---------- INPUT MATERIAL

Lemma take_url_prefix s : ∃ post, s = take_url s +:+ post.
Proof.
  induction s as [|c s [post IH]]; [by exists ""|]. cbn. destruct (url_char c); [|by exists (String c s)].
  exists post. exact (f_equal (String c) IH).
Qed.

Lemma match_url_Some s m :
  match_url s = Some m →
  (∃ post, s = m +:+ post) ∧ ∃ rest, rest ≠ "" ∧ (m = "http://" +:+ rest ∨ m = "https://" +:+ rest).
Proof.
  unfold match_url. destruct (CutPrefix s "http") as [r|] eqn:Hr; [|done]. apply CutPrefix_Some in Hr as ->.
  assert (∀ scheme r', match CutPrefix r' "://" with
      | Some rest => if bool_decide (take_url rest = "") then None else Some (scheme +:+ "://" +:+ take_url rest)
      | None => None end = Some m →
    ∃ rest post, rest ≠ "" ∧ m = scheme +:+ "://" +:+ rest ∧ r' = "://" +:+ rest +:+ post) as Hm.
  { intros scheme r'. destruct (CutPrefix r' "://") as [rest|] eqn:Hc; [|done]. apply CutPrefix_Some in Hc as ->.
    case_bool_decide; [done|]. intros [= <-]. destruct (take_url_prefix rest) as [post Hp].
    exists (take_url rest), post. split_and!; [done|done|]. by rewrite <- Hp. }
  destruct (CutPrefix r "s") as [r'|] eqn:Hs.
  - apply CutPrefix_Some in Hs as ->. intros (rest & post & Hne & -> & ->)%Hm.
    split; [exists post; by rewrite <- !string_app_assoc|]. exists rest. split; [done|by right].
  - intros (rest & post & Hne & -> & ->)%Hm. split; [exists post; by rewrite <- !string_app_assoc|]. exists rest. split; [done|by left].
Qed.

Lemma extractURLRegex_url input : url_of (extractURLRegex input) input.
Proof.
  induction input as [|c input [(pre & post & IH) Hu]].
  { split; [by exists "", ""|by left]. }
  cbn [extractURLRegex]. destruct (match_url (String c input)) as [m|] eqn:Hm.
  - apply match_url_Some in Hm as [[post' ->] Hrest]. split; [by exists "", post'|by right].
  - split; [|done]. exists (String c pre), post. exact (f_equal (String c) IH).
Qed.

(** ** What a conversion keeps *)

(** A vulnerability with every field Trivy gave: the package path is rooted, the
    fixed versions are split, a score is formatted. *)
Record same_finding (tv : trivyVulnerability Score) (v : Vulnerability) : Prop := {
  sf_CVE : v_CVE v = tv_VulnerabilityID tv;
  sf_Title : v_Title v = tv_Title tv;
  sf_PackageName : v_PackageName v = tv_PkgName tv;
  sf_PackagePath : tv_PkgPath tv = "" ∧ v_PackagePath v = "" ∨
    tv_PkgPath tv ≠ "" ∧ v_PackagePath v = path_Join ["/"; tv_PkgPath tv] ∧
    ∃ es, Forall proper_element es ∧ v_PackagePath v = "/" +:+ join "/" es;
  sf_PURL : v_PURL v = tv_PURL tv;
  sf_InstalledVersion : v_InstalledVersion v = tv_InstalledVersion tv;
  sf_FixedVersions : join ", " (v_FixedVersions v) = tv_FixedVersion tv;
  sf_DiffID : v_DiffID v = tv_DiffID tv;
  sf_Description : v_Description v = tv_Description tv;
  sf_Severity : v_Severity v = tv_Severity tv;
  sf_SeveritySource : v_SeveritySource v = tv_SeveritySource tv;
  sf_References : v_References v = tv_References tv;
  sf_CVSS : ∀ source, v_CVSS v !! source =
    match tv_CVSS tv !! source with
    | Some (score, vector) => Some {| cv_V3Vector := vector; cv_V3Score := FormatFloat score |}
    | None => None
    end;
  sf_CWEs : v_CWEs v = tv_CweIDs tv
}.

--------------------
---------- INPUT MATERIAL

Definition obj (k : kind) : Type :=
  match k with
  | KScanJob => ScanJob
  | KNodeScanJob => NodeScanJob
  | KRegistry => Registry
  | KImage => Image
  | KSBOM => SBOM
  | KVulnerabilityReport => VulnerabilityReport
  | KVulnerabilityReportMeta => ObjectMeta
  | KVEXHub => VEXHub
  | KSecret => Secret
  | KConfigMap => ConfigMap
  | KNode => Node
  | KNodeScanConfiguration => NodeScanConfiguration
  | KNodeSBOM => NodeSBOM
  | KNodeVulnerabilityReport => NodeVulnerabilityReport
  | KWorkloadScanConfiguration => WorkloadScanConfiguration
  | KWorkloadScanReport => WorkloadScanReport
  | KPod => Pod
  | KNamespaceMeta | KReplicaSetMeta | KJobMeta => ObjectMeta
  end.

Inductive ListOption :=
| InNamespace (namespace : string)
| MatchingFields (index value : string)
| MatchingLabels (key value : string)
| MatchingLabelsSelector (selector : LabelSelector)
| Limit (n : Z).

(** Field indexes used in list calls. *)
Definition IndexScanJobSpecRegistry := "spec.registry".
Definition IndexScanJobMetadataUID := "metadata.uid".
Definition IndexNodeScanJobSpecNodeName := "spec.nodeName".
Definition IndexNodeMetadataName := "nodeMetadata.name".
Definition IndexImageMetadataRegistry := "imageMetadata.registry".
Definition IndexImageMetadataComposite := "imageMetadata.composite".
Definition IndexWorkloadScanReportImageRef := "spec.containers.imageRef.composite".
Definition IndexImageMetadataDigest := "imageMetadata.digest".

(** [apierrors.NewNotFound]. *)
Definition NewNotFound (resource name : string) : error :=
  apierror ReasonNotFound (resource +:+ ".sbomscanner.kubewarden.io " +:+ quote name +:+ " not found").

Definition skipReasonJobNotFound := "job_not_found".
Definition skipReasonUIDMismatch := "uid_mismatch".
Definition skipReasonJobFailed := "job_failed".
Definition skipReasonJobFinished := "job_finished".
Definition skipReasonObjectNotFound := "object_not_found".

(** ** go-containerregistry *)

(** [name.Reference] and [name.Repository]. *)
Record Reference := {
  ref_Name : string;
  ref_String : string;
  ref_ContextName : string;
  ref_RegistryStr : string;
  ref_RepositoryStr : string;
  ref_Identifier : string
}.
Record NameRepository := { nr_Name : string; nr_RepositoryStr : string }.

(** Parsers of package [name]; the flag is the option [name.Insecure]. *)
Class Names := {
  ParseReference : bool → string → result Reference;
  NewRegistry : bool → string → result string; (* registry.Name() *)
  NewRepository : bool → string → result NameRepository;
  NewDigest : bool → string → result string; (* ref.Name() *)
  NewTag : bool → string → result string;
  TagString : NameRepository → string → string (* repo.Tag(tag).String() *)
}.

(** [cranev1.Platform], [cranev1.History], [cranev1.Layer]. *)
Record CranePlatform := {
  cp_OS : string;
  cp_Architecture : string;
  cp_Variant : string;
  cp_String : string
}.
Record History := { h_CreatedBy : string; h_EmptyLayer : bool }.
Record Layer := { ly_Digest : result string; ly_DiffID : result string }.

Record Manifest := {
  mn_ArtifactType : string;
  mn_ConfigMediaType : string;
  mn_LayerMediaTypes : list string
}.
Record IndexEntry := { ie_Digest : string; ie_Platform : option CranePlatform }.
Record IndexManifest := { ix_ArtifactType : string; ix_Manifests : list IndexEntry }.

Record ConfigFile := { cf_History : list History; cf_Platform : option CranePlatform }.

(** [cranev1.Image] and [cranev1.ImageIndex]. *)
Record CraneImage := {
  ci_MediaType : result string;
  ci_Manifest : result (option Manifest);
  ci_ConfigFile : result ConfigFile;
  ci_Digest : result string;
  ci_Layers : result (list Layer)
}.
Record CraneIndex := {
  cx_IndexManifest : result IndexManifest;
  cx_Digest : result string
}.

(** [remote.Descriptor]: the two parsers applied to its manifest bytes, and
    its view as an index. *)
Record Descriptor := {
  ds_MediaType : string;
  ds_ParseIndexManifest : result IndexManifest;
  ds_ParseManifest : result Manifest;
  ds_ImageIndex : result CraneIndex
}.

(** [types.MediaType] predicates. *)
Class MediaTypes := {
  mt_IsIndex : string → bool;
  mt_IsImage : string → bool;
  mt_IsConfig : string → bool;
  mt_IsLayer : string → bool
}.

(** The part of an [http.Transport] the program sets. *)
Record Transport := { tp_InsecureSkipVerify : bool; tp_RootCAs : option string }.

--------------------
---------- INPUT MATERIAL

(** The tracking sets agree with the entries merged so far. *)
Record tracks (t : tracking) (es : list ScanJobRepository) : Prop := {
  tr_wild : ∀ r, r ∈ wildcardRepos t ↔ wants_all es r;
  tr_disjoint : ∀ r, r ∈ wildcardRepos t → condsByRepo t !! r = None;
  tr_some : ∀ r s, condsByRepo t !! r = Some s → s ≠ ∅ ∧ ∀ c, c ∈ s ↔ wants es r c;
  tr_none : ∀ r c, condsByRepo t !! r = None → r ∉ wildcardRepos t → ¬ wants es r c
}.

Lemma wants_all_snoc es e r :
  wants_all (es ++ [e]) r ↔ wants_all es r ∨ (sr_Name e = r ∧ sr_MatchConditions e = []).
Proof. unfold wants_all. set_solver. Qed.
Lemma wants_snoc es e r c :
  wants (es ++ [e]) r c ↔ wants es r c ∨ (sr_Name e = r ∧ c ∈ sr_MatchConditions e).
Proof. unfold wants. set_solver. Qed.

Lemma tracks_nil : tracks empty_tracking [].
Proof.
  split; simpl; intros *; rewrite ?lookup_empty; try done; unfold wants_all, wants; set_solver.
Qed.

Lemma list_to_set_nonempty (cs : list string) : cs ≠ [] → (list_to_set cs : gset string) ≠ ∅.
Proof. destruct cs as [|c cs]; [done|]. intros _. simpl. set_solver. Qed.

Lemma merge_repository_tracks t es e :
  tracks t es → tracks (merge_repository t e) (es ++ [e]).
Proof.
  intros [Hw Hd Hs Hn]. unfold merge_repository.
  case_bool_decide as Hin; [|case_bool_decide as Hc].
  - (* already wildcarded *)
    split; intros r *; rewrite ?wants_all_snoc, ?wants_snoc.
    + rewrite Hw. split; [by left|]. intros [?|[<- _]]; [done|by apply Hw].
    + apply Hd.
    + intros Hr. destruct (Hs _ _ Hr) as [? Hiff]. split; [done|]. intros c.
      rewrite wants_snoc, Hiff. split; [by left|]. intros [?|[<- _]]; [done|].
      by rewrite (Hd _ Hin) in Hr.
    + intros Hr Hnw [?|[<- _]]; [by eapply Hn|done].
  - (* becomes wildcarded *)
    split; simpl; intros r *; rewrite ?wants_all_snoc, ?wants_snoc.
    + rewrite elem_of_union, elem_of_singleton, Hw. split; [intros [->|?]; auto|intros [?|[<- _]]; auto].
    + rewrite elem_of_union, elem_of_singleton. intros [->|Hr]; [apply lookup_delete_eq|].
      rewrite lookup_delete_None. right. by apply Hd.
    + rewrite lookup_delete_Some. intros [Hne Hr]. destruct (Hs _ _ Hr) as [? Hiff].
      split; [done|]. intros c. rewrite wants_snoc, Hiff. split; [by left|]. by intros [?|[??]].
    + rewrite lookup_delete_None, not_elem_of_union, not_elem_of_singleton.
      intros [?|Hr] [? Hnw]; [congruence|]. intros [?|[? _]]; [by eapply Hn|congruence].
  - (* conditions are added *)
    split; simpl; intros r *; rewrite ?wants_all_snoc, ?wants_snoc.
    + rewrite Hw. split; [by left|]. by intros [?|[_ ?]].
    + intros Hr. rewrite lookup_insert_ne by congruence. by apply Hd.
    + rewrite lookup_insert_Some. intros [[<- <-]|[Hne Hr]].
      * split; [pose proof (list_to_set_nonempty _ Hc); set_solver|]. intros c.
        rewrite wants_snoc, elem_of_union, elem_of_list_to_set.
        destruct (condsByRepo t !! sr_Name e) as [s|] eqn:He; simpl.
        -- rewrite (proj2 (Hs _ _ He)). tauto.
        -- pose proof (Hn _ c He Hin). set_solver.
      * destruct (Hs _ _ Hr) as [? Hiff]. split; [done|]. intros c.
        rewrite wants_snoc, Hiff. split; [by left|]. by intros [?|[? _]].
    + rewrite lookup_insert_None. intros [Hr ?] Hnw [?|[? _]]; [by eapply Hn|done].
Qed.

--------------------

- [DESCRIPTION OF THE TASK] Filter the records above, keeping each line that contains the word "Descriptor".

- [WRITTEN ANSWER]
(** [remote.Descriptor]: the two parsers applied to its manifest bytes, and
Record Descriptor := {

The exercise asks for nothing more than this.